Required work: Retype, word for word, each line between the lines holding "set (params := extend _ (form_parse b))." and "[= ?])%Hadds; destruct", inclusive, and leave the rest of the data alone.

Records supplied:
(** What cannot be taken: parameters that are missing or do not decode, a blob without room for its checksum, and a genuine
    blob that does not hold credentials or that nobody waits for. *)
Definition unacceptable : Prop :=
  (∀ u b k, ¬ given u b k) ∨
  ∃ user blob client_key, given user blob client_key ∧
    ((length blob < 36)%nat ∨
     ∃ iv encrypted, blob = genuine client_key iv encrypted ∧ length iv = 16%nat ∧
       (listening self = false ∨
        ∀ c, with_blob user (decrypted client_key iv encrypted) (config_device_id (config self)) ≠ Val (Ok c))).

Lemma unacceptable_parts u k iv e ck :
  length iv = 16%nat → length ck = 20%nat → given u (iv ++ e ++ ck) k →
  unacceptable ↔ hmac (checksum_key (shared_secret (keys self) k)) e = ck ∧
    (listening self = false ∨ ∀ c, with_blob u (decrypted k iv e) (config_device_id (config self)) ≠ Val (Ok c)).
Proof.
  intros Hi Hc Hg. split.
  - intros [Hno|(u' & b' & k' & Hg' & Hs)]; [by apply Hno in Hg|]. pose proof (given_inj _ _ _ _ _ _ Hg Hg') as [= <- <- <-].
    destruct Hs as [Hs|(iv' & e' & E & Hi' & Hl)]; [rewrite !length_app in Hs; lia|].
    destruct (genuine_inj _ _ _ _ _ _ Hi Hi' Hc E) as (<- & <- & Hm). done.
  - intros [<- Hl]. right. exists u, (genuine k iv e), k. split; [done|]. right. by exists iv, e.
Qed.

(** The handler alone: what it refuses, it returns as an error or panics on. *)
Lemma add_user_outcome :
  match handle_add_user params self with
  | Panic => unacceptable ∧ too_short
  | Val (self', Err _) => unacceptable ∧ ¬ too_short ∧ self' = self
  | Val (self', Ok r) =>
      ¬ unacceptable ∧
      (self' = self ∧ r = mac_response ∧ (∀ u k iv e, length iv = 16%nat → ¬ given u (genuine k iv e) k) ∨
       r = ok_response ∧ ∃ user client_key iv encrypted c,
         given user (genuine client_key iv encrypted) client_key ∧ length iv = 16%nat ∧
         with_blob user (decrypted client_key iv encrypted) (config_device_id (config self)) = Val (Ok c) ∧ username c = Some user ∧
         self' = self <| events ::= (λ l, l ++ [c]) |> <| active := Some user |>)
  end.
Proof.
  destruct handle_given as [(u & b & k & Hg & ->)|[Hno [e ->]]].
  2: { split; [by left|]. split; [|done]. intros (u & b & k & Hg & _). by apply Hno in Hg. }
  destruct (decide (length b < 36)%nat) as [Hl|Hl].
  { assert unacceptable as Hun by (right; exists u, b, k; auto).
    rewrite add_user_short by done. case_decide; [|split; [done|exists u, b, k; split; [done|lia]]]. split_and!; [done| |done].
    intros (u' & b' & k' & Hg' & Hs). pose proof (given_inj _ _ _ _ _ _ Hg Hg') as [= <- <- <-].
    destruct Hs as [Hs|(iv & e & data & -> & Hi & _)]; [lia|]. unfold genuine in *. rewrite !length_app in *. lia. }
  destruct (blob_parts b) as (iv & e & ck & -> & Hi & Hc); [lia|]. rewrite add_user_parts by done. cbv zeta.
  pose proof (too_short_parts _ _ _ _ _ Hi Hc Hg) as Hts. pose proof (unacceptable_parts _ _ _ _ _ Hi Hc Hg) as Hun.
  case_decide as Hm.
  2: { split; [rewrite Hun; naive_solver|]. left. split_and!; [done..|]. intros u' k' iv' e' Hi' Hg'.
       pose proof (given_inj _ _ _ _ _ _ Hg Hg') as [= <- E <-]. by destruct (genuine_inj _ _ _ _ _ _ Hi Hi' Hc E) as (_ & _ & ?). }
  pose proof (with_blob_outcome u (decrypted k iv e) (config_device_id (config self))) as Ho. fold (decrypted k iv e).
  destruct (with_blob u _ _) as [r|] eqn:Ew; cbn [mbind exec_bind].
  2: { split; [apply Hun; split; [done|by right]|by apply Hts]. }
  destruct Ho as [Hlen Hr]. assert (¬ too_short) as Hn by (rewrite Hts; intros (_ & data & Hd & ?); apply Hlen in Hd; lia).
  destruct r as [c|kind]; [|split; [apply Hun; split; [done|by right]|done]]. unfold deliver.
  destruct (listening self) eqn:Hli; [|split; [apply Hun; split; [done|by left]|done]].
  split; [rewrite Hun; intros [_ [?|Hno]]; [done|by apply (Hno c)]|]. right. split; [done|].
  exists u, k, iv, e, c. subst ck. split_and!; [done|done|done|by apply Hr|done].
Qed.
End guarded.

Section serving.
Context (form_parse : list Z → list (string * string)) (semver : string).
Context (method : string) (query : option (list Z)) (body : result (list Z) ErrorKind) (self : RequestHandler).

(** The parameters of a request that adds a user. *)
Definition adds_user (params : gmap string string) : Prop :=
  ∃ b, body = Ok b ∧ method = "POST" ∧ params !! "action" = Some "addUser" ∧
    params = extend (match query with Some q => extend ∅ (form_parse q) | None => ∅ end) (form_parse b).

(** C24: Whatever is posted to the server, nothing changes unless it is a request to add a user whose blob carries the
    checksum that the secret shared with its sender makes and holds credentials: then those, of the user it names, are
    sent on and the user is active.  The task of the connection panics exactly when the body cannot be read or such a
    request is unacceptable: its parameters are missing or do not decode, the blob has no room for the checksum, or a
    genuine blob has no credentials or no listener.  A request it refuses without panicking by itself changes
    nothing either. *)
Theorem add_user_guarded :
  match serve form_parse semver method query body self with
  | Panic => (∃ e, body = Err e) ∨ ∃ params, adds_user params ∧ unacceptable params self
  | Val (self', response) =>
      (∀ e, body ≠ Err e) ∧ (∀ params, adds_user params → ¬ unacceptable params self) ∧
      (self' = self ∧ response ≠ ok_response ∨
       response = ok_response ∧ ∃ params user client_key iv encrypted c,
         adds_user params ∧ given params user (genuine self client_key iv encrypted) client_key ∧ length iv = 16%nat ∧
         with_blob user (decrypted self client_key iv encrypted) (config_device_id (config self)) = Val (Ok c) ∧
         username c = Some user ∧ self' = self <| events ::= (λ l, l ++ [c]) |> <| active := Some user |>)
  end ∧
  (∀ self' e, handle form_parse semver method query body self = Val (self', Err e) → self' = self).
Proof.
  unfold serve, handle. destruct body as [b|e] eqn:Eb; [|split; [left; eauto|by intros ?? [= <- _]]].
  set (params := extend _ (form_parse b)).
  assert (∀ p, adds_user p ↔ p = params ∧ method = "POST" ∧ params !! "action" = Some "addUser") as Hadds.
  { intros p. unfold adds_user. rewrite Eb. split; [intros (b' & [= <-] & ? & ? & ->); by subst params|].
    intros (-> & ? & ?). by exists b. }
  destruct (params !! "action") as [action|] eqn:Ea; cycle 1.
  { cbn. split; [|by intros ??]. split_and!; [done|intros p (-> & _ & ?)%Hadds; congruence|by left]. }
  destruct (decide (method = "GET" ∧ action = "getInfo")) as [[-> _]|Hget].
  { cbn. split; [|by intros ??]. split_and!; [done|by intros p (_ & ? & _)%Hadds|by left]. }
  destruct (decide (method = "POST" ∧ action = "addUser")) as [Hpost|Hpost]; cycle 1.
  { cbn. split; [|by intros ??]. split_and!; [done|by intros p (_ & ? & [= ?])%Hadds; destruct Hpost|by left]. }
  destruct Hpost as [-> ->]. pose proof (add_user_outcome params self) as Ho.
  assert (adds_user params) as Had by (by apply Hadds).
  destruct (handle_add_user params self) as [[self' [r|e]]|]; cbn.
  - split; [|by intros ??]. destruct Ho as [Hun Hr]. split_and!; [done|by intros p (-> & _)%Hadds|].
    destruct Hr as [(-> & -> & _)|(-> & user & ck & iv & enc & c & ?)]; [by left|right]. split; [done|].
    by exists params, user, ck, iv, enc, c.
  - destruct Ho as (Hun & _ & ->). split; [|by intros ?? [= <- _]]. right. by exists params.
  - split; [|by intros ??]. right. exists params. tauto.
Qed.
End serving.
End laws.

(** ** An example *)

Module Example.
Definition sum (l : list Z) : Z := foldl Z.add 1 l.

#[export] Instance crypto : DiscoveryCrypto := {|
  digest m := to_be_bytes 20 (sum m);
  hmac k m := to_be_bytes 20 (sum k * 1000 + sum m);
  pbkdf2_hmac p s _ n := to_be_bytes n (sum p * sum s);
  aes192_decrypt _ b := rev b;
  aes128_ctr _ _ d := rev d;
  base64_decode d := Some d;
  base64_encode d := String.string_of_list_ascii (chr <$> d);
|}.

Lemma string_bytes d : bytes_ok d → as_bytes (String.string_of_list_ascii (chr <$> d)) = d.
Proof.
  intros Hd. unfold as_bytes. rewrite String.list_ascii_of_string_of_list_ascii.
  induction Hd as [|x d Hx _ IH]; [done|]. rewrite !fmap_cons. by rewrite code_chr, IH.
Qed.

#[export] Instance laws : DiscoveryLaws.
Proof.
  refine {| aes192_encrypt _ b := rev b |}; intros;
    cbn [digest hmac aes192_decrypt aes128_ctr base64_decode base64_encode crypto].
  - apply length_to_be_bytes.
  - apply length_to_be_bytes.
  - apply to_be_bytes_ok.
  - apply length_rev.
  - by apply Forall_rev.
  - apply rev_involutive.
  - destruct H0 as [Hl Hb]. split; [by rewrite length_rev|].
    by apply Forall_rev.
  - by rewrite length_rev.
  - apply rev_involutive.
  - f_equal. by apply string_bytes.
Defined.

Output for this task:
  set (params := extend _ (form_parse b)).
  assert (∀ p, adds_user p ↔ p = params ∧ method = "POST" ∧ params !! "action" = Some "addUser") as Hadds.
  { intros p. unfold adds_user. rewrite Eb. split; [intros (b' & [= <-] & ? & ? & ->); by subst params|].
    intros (-> & ? & ?). by exists b. }
  destruct (params !! "action") as [action|] eqn:Ea; cycle 1.
  { cbn. split; [|by intros ??]. split_and!; [done|intros p (-> & _ & ?)%Hadds; congruence|by left]. }
  destruct (decide (method = "GET" ∧ action = "getInfo")) as [[-> _]|Hget].
  { cbn. split; [|by intros ??]. split_and!; [done|by intros p (_ & ? & _)%Hadds|by left]. }
  destruct (decide (method = "POST" ∧ action = "addUser")) as [Hpost|Hpost]; cycle 1.
  { cbn. split; [|by intros ??]. split_and!; [done|by intros p (_ & ? & [= ?])%Hadds; destruct Hpost|by left]. }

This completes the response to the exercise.